The official purpose of the meeting is to explain the current status of the Hushan Reservoir Ecological Conservation Measures, the design and implementation of which were one of the conditions upon which the project was approved. Environmental groups, experts, academics and local community representatives are free to attend, or "participate" as the public notice calls it, although public explanation meetings and hearings for EIAs in Taiwan usually allow only a very passive form of participation by the public, something better described as consultation of the public and the provision of an opportunity to comment, but not to directly influence decision-making.
Judith Petts, editor of the Handbook of Environmental Impact Assessment, describes some of the major differences between consultation and participation in EIA:
"Participation is a process of engagement, where people are enlisted into the decision process to contribute to it... Participation requires that those initiating the process are open to the potential need for change and are prepared to work with different interests to develop plans or to amend or even drop existing proposals... Consultation refers to the process of asking for information and comments about proposals... [and] often focuses more on the need of an authority or developer to consult other bodies and named individuals than the broader public. It is the top-down strategy, where the proponent or authority remains firmly in control and, in the public context, is mainly concerned with passing on information. It is often a one-way process...” (Petts, 1999).

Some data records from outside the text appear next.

(** The limbs of [2^e], or of [-2^e] when [neg] is 1. *)
Lemma power_limbs e neg : 0 <= e -> bit neg ->
  let r := <[Z.to_nat (e / JS_LIMB_BITS) := u64 (Z.shiftl (u64 (1 - 2 * neg)) (e mod JS_LIMB_BITS))]>
             (replicate (Z.to_nat ((e + JS_LIMB_BITS + 1 - neg) / JS_LIMB_BITS)) 0) in
  bigint_ok r /\ sval r = (1 - 2 * neg) * 2 ^ e.
Proof.
  intros He Hneg. destruct (shift_split e He) as [Ee Hm]. unfold JS_LIMB_BITS in *.
  pose proof (Z_div_mod_eq_full e 64) as Hdm. assert (Hq : 0 <= e / 64) by (apply Z.div_pos; lia).
  set (q := Z.to_nat (e / 64)) in *. set (m := e mod 64) in *.
  pose proof (pow2_pos m ltac:(lia)) as Hp. pose proof (pow2_pos (64 - m) ltac:(lia)) as Hp'.
  pose proof (B_split m ltac:(lia)) as HB. pose proof B_pos as HB2. pose proof B_half as HBh. pose proof B_large as [HBv _].
  assert (Hv : u64 (Z.shiftl (u64 (1 - 2 * neg)) m) = neg * B + (1 - 2 * neg) * 2 ^ m).
  { rewrite limb_shl by (apply limb_u64 || lia). destruct Hneg as [-> | ->].
    - rewrite u64_add by lia. destruct (Z.ltb_spec (1 - 2 * 0) B); [|lia].
      assert (1 < 2 ^ (64 - m)) by (apply Z.pow_gt_1; lia). rewrite Z.mod_small; lia.
    - rewrite u64_sub by lia. destruct (Z.ltb_spec (1 - 2 * 1) 0); [|lia].
      replace (1 - 2 * 1 + B) with (B - 1) by lia.
      assert (Ho : (B - 1) mod 2 ^ (64 - m) = 2 ^ (64 - m) - 1) by (symmetry; apply (Z.mod_unique_pos _ _ (2 ^ m - 1)); lia).
      rewrite Ho. lia. }
  rewrite Hv. set (v := neg * B + (1 - 2 * neg) * 2 ^ m) in *.
  assert (Hlv : limb v) by (rewrite <- Hv; apply limb_u64).
  set (n := Z.to_nat ((e + 64 + 1 - neg) / 64)).
  assert (Hn : Z.of_nat n = (e + 64 + 1 - neg) / 64).
  { unfold n. apply Z2Nat.id. apply Z.div_pos; destruct Hneg; lia. }
  assert (Hqn : Z.of_nat q = e / 64) by (unfold q; lia).
  pose proof (Z_div_mod_eq_full (e + 64 + 1 - neg) 64) as Hdn. pose proof (Z.mod_pos_bound (e + 64 + 1 - neg) 64 ltac:(lia)) as Hmn.
  assert (Hlt : (q < n)%nat) by (destruct Hneg; lia).
  destruct (uval_insert q n v Hlt Hlv) as [Hl Eu]. cbv zeta. set (r := <[q:=v]> (replicate n 0)) in *.
  assert (Hlen : length r = n) by (unfold r; by rewrite length_insert, length_replicate).
  assert (Hne : r <> []) by (intros E; rewrite E in Hlen; simpl in Hlen; lia).
  split; [split; [done|done|]|].
  - intros k. rewrite Hlen. intros Hk. unfold r. rewrite !limb_at_insert by lia.
    apply not_false_iff_true. assert (Hpm : 2 * 2 ^ m <= B).
    { rewrite HB. assert (2 <= 2 ^ (64 - m)) by (pose proof (Z.pow_le_mono_r 2 1 (64 - m)); lia). nia. }
    assert (H0 : limb 0) by (unfold limb; lia).
    destruct (Nat.eqb_spec q (S k)) as [Eq|Eq].
    + destruct (Nat.eqb_spec q k); [lia|]. rewrite needed_false by done. unfold v.
      destruct (Z.leb_spec (2 ^ 63) 0), Hneg as [-> | ->]; lia.
    + destruct (Nat.eqb_spec q k) as [<-|]; [|destruct Hneg; lia]. rewrite needed_false by done.
      destruct Hneg as [Hg|Hg]; [|lia]. assert (Hm63 : m = 63) by lia. unfold v. rewrite Hg, Hm63.
      unfold limb_ones. destruct (Z.leb_spec (2 ^ 63) (0 * B + (1 - 2 * 0) * 2 ^ 63)); lia.
  - pose proof (pw_pos q). apply (sval_unique _ _ neg); [done|done| |]; rewrite Hlen.
    + rewrite Eu, Ee. unfold v. destruct Hneg as [Hg|Hg]; rewrite Hg; [ring|].
      assert (n = S q) as -> by lia. rewrite pw_S. ring.
    + rewrite pw_pow2. assert (Hge : e + 2 - neg <= 64 * Z.of_nat n) by (destruct Hneg; lia).
      pose proof (Z.pow_le_mono_r 2 _ _ ltac:(lia) Hge) as Hle. pose proof (pow2_pos e He).
      destruct Hneg as [-> | ->].
      * replace (e + 2 - 0) with (Z.succ (Z.succ e)) in Hle by lia. rewrite !Z.pow_succ_r in Hle by lia. lia.
      * replace (e + 2 - 1) with (Z.succ e) in Hle by lia. rewrite Z.pow_succ_r in Hle by lia. lia.
Qed.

Members of the public and environmental groups who attended the preparatory meeting in March expressed concern at the omissions in both the original EIA for the dam project (such as the failure to consider ecological impacts upstream of the dam), the inadequacy and poor planning of the Conservation Measures, and the risk posed by the project to the ecosystems of the Hushan area, including You-cing Valley.
Some dam proponents responded to the latter with the argument that the question of whether or not to build the dam and flood the valley had already been addressed during the EIA process and that it was too late to discuss the uniqueness and value of an intact You-cing Valley, and suggested that the hearing should focus on the Conservation Measures, which mainly involve capturing and translocating some plants and animals to a “restoration site” outside of the reservoir boundaries.
This debate over the focus of the up-coming meeting reflects the fact that project opponents feel that an inadequate and insufficiently participatory EIA for the Hushan Reservoir project left too many questions unanswered and allowed too little real participation in decision-making, leaving them no option but to continue to voice their concerns at this stage, with the project now already underway.
Fore more on Hushan, see the Taiwan National Coalition Against the Hushan Dam blog.
1The Central Region Water Resources Office, Water Resources Agency, Ministry of Economic Affairs.
References:
Petts, Judith. 1999. Public Participation and EIA. In: J. Petts (ed.) Handbook of Environmental Impact Assessment (Vol. 1). Blackwell Science, pp. 145-177.